WORK INSTRUCTION: Only the lines from the first line of the records through the line containing "rationals; zero carries no sign. *)" belong in the answer. Copy them exactly.

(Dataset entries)
◆ ◆ ◆

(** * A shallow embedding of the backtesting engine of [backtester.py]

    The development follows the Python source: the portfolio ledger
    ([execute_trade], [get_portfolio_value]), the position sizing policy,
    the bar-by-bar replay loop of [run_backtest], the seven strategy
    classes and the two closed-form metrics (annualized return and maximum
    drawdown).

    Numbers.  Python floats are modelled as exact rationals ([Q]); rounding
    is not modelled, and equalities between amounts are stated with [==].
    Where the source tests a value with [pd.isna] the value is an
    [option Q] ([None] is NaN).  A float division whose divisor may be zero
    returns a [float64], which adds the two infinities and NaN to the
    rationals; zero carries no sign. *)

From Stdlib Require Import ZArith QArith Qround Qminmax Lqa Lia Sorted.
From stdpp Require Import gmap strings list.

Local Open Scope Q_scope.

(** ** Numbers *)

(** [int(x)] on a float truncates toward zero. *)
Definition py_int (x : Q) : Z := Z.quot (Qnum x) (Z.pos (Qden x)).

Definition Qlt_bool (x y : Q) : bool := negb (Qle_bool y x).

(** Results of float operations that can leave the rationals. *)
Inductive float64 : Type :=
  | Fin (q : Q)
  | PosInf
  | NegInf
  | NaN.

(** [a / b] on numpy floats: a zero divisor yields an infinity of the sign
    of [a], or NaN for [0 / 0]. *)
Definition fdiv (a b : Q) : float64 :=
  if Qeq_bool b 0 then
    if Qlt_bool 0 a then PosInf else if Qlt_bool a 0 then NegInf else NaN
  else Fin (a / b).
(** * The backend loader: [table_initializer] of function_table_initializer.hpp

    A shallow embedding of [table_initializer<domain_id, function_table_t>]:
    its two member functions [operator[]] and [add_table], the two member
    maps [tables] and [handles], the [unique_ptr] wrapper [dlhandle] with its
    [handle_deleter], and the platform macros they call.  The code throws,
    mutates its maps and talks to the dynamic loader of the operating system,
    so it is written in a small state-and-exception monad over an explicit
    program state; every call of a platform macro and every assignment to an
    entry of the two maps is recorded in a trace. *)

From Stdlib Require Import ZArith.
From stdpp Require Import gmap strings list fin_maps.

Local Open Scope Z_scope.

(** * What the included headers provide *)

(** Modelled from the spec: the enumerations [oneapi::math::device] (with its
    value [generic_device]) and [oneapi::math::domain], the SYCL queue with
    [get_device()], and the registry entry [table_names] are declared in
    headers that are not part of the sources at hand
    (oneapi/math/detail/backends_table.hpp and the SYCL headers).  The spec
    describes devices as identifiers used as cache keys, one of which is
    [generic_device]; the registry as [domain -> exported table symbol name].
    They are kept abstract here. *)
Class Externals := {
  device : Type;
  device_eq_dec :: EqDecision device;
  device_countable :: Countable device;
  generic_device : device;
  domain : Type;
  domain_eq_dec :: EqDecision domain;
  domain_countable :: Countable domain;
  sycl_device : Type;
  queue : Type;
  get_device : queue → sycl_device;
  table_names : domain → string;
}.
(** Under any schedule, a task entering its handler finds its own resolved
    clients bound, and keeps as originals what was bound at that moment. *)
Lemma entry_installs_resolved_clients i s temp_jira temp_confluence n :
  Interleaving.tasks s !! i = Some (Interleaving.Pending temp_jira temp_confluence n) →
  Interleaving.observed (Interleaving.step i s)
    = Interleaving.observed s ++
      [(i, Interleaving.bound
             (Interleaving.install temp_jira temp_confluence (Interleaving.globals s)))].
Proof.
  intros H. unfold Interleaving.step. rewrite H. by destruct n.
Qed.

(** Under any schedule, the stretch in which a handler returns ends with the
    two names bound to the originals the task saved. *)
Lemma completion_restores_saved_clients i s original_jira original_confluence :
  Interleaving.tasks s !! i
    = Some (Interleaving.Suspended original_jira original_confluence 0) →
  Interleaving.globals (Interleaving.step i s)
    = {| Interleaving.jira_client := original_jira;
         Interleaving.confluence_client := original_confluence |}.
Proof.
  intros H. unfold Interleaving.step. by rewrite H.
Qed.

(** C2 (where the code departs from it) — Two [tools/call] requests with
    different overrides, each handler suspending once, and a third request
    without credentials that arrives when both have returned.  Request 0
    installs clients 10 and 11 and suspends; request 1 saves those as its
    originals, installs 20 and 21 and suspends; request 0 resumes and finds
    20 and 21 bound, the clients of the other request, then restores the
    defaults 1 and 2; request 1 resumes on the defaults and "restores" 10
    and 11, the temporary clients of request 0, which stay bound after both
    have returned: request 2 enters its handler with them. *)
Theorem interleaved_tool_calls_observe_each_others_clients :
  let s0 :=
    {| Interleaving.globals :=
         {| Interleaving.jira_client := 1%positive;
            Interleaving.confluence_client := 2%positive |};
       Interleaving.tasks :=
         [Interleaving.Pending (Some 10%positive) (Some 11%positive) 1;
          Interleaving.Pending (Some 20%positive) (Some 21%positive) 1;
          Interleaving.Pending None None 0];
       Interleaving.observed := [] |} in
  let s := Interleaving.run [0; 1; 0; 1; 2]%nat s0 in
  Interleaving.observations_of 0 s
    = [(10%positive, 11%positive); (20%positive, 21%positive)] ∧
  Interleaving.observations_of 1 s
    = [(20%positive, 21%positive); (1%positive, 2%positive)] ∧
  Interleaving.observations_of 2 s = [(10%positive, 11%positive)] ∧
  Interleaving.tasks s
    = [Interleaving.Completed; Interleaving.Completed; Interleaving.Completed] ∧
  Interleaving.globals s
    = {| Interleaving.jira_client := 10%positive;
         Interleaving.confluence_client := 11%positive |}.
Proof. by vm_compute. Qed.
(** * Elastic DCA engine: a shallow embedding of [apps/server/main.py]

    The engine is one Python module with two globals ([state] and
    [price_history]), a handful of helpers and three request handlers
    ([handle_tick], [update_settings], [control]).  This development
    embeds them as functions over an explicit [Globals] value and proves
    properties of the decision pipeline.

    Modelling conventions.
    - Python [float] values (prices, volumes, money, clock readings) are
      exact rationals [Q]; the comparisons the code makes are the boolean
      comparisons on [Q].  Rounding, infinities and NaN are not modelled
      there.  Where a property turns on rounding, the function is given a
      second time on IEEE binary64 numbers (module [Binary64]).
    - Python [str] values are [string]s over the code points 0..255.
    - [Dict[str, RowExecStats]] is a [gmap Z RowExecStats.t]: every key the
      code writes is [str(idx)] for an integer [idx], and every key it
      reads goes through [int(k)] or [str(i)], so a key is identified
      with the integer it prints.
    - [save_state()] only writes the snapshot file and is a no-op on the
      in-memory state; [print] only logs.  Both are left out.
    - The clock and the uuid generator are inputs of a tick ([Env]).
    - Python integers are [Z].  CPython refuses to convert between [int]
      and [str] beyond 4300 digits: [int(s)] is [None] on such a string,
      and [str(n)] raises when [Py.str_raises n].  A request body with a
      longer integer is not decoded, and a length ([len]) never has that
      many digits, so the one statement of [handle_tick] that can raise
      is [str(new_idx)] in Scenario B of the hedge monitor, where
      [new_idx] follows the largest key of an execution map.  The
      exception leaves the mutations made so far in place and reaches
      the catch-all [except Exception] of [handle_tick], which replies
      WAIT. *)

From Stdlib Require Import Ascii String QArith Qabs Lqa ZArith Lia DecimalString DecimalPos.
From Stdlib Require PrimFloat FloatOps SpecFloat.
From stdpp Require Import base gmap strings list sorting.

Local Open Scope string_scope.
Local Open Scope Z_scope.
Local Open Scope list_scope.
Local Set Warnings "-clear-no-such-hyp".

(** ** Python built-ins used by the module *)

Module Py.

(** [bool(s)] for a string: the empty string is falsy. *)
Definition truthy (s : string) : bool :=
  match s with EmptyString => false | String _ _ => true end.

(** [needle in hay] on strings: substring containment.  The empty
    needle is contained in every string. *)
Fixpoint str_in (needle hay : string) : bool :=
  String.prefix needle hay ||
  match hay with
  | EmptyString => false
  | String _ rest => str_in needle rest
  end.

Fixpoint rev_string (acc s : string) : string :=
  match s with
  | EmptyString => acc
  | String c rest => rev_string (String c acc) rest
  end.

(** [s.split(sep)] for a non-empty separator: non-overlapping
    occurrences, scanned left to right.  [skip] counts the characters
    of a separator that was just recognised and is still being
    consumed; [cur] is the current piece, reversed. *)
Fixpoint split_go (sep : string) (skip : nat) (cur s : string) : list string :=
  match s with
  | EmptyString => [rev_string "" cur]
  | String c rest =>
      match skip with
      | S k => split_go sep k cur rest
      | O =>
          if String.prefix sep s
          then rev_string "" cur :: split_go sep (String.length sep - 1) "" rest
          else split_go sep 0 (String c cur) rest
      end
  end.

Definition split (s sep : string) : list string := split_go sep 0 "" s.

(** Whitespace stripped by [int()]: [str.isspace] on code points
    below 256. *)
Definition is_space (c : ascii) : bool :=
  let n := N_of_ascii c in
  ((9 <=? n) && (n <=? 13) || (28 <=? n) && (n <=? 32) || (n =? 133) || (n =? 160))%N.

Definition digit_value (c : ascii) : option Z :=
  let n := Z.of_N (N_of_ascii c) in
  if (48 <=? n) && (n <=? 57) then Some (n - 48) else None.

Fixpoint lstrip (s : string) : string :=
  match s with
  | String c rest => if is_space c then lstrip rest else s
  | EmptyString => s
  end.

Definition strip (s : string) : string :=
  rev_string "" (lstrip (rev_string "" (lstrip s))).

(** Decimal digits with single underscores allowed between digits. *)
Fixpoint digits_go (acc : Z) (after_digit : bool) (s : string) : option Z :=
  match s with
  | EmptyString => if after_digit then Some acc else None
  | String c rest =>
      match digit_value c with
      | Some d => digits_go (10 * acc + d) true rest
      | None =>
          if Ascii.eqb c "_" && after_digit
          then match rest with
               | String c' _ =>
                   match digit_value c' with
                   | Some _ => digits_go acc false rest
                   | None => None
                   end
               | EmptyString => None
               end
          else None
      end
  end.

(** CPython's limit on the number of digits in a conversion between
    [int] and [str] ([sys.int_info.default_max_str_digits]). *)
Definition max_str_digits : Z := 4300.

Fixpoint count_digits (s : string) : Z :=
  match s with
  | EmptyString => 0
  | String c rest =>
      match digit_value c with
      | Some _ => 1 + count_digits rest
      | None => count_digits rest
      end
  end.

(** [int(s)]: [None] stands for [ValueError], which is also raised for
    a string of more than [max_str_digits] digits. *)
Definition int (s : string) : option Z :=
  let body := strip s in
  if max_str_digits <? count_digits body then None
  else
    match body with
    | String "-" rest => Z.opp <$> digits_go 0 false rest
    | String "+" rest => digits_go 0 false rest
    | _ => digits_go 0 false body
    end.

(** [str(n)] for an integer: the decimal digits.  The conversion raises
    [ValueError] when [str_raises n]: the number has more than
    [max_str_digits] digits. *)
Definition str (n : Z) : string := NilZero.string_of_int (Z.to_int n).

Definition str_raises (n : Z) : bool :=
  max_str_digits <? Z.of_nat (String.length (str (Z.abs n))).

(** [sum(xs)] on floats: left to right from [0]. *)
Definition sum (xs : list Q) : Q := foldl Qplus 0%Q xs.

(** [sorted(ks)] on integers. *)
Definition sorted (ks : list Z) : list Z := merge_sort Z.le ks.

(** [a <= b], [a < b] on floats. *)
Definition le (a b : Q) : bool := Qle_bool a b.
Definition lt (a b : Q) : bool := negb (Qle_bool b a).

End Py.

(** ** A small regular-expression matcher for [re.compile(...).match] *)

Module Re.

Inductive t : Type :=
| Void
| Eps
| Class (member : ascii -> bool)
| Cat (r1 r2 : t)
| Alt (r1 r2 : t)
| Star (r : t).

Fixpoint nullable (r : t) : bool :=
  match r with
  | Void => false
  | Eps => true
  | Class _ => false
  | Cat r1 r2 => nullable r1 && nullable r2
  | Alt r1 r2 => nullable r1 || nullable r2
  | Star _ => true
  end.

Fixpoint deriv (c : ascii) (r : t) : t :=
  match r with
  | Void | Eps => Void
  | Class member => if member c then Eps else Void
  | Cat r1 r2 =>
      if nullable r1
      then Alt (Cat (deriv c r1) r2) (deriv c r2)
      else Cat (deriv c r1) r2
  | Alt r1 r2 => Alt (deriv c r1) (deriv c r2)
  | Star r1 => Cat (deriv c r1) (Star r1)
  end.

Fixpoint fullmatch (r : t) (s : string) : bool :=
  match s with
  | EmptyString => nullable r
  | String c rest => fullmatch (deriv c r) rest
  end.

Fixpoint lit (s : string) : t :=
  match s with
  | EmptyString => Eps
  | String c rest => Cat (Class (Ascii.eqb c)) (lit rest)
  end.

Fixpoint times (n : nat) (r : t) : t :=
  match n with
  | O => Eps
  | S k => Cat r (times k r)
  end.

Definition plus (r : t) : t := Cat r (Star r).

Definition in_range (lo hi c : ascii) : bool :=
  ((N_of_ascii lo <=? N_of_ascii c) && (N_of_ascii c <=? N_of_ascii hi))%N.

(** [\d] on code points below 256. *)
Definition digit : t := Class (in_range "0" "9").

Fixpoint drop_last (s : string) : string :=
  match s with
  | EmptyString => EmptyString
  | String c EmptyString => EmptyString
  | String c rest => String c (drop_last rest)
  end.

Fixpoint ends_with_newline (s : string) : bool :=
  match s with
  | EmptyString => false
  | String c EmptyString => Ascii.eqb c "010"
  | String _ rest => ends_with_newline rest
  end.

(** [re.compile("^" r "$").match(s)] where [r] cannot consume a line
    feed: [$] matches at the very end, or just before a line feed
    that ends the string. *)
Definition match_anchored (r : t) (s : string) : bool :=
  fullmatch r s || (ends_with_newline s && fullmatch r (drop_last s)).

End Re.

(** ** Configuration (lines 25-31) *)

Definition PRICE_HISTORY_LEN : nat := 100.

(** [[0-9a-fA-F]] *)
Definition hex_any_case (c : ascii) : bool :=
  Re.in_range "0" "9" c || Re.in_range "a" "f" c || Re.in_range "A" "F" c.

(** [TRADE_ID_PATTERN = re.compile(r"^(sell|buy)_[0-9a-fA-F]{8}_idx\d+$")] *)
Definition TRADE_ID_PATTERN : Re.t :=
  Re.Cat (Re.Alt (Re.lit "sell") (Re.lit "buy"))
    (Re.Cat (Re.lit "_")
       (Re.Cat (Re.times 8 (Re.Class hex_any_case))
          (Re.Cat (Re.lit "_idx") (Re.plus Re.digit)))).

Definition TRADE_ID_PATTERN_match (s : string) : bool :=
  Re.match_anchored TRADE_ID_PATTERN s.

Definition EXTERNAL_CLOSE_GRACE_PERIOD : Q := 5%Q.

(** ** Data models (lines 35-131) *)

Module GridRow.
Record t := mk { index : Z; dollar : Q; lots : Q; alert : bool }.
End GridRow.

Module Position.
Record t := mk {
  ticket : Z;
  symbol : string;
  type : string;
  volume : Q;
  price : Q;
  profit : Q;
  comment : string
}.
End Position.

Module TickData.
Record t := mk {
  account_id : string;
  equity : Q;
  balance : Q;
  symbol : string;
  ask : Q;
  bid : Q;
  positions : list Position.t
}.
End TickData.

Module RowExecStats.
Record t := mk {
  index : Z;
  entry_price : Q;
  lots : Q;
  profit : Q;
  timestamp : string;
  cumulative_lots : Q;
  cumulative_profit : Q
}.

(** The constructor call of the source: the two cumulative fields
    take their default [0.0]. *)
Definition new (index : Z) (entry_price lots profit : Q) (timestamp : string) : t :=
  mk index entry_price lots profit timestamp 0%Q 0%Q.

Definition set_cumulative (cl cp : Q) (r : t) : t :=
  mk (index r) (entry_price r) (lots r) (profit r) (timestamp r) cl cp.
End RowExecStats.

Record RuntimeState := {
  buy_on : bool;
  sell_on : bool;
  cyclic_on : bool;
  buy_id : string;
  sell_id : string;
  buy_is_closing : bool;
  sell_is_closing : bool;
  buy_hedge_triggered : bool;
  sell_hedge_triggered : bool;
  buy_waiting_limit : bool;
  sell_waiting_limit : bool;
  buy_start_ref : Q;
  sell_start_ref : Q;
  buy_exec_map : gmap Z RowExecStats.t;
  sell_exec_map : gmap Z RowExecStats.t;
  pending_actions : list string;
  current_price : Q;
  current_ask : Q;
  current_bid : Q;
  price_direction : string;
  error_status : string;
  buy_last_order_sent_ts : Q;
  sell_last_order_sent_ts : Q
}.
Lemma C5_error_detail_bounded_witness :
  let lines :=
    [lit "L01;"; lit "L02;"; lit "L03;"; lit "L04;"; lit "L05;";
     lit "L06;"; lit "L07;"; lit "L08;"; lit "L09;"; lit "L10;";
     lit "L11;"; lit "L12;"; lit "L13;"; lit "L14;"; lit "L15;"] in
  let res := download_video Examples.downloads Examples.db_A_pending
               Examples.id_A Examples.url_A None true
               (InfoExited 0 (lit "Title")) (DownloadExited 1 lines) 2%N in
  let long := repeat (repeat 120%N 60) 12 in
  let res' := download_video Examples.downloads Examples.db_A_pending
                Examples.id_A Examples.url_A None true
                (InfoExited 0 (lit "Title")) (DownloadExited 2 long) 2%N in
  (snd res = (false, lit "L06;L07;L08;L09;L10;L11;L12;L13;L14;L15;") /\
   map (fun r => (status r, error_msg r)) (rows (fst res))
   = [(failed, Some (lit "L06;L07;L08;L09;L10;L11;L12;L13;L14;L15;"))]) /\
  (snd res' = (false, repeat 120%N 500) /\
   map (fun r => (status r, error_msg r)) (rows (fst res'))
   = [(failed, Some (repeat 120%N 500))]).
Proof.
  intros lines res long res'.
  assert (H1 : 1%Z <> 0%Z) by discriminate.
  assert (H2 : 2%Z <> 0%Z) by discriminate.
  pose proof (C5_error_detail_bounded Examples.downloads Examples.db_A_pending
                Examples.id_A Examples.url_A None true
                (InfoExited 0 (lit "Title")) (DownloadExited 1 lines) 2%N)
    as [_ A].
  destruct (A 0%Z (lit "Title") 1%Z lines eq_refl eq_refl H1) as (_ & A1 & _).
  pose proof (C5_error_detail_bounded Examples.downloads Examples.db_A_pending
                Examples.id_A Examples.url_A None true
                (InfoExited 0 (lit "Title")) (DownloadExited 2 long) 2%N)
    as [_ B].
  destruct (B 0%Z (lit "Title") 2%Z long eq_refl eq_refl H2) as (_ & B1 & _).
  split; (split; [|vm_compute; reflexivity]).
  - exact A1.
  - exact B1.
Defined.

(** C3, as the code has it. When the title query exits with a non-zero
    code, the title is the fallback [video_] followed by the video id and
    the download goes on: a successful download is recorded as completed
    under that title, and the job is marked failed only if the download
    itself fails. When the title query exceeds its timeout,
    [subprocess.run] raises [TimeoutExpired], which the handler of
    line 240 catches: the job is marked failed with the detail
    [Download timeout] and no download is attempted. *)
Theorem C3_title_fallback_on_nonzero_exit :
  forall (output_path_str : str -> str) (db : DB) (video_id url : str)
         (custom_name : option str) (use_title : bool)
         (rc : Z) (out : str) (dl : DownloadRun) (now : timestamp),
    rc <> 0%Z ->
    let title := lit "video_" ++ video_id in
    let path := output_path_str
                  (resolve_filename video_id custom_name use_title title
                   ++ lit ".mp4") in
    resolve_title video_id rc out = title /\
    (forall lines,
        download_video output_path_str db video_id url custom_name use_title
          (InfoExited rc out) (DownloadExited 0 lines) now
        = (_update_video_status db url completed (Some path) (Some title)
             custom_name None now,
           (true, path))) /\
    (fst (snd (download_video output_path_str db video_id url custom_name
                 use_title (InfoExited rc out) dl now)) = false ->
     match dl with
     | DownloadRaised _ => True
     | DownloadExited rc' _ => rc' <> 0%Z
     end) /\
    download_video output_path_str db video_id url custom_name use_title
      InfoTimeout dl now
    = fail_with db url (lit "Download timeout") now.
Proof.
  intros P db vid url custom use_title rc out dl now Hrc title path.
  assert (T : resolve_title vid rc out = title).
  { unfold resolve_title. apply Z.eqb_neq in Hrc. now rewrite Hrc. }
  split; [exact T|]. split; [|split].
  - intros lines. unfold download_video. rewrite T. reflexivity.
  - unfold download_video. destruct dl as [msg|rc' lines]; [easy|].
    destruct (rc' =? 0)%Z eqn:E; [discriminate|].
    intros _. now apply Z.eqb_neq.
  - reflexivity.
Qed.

◆ ◆ ◆

TASK RESULT:
(** * A shallow embedding of the backtesting engine of [backtester.py]

    The development follows the Python source: the portfolio ledger
    ([execute_trade], [get_portfolio_value]), the position sizing policy,
    the bar-by-bar replay loop of [run_backtest], the seven strategy
    classes and the two closed-form metrics (annualized return and maximum
    drawdown).

    Numbers.  Python floats are modelled as exact rationals ([Q]); rounding
    is not modelled, and equalities between amounts are stated with [==].
    Where the source tests a value with [pd.isna] the value is an
    [option Q] ([None] is NaN).  A float division whose divisor may be zero
    returns a [float64], which adds the two infinities and NaN to the
    rationals; zero carries no sign. *)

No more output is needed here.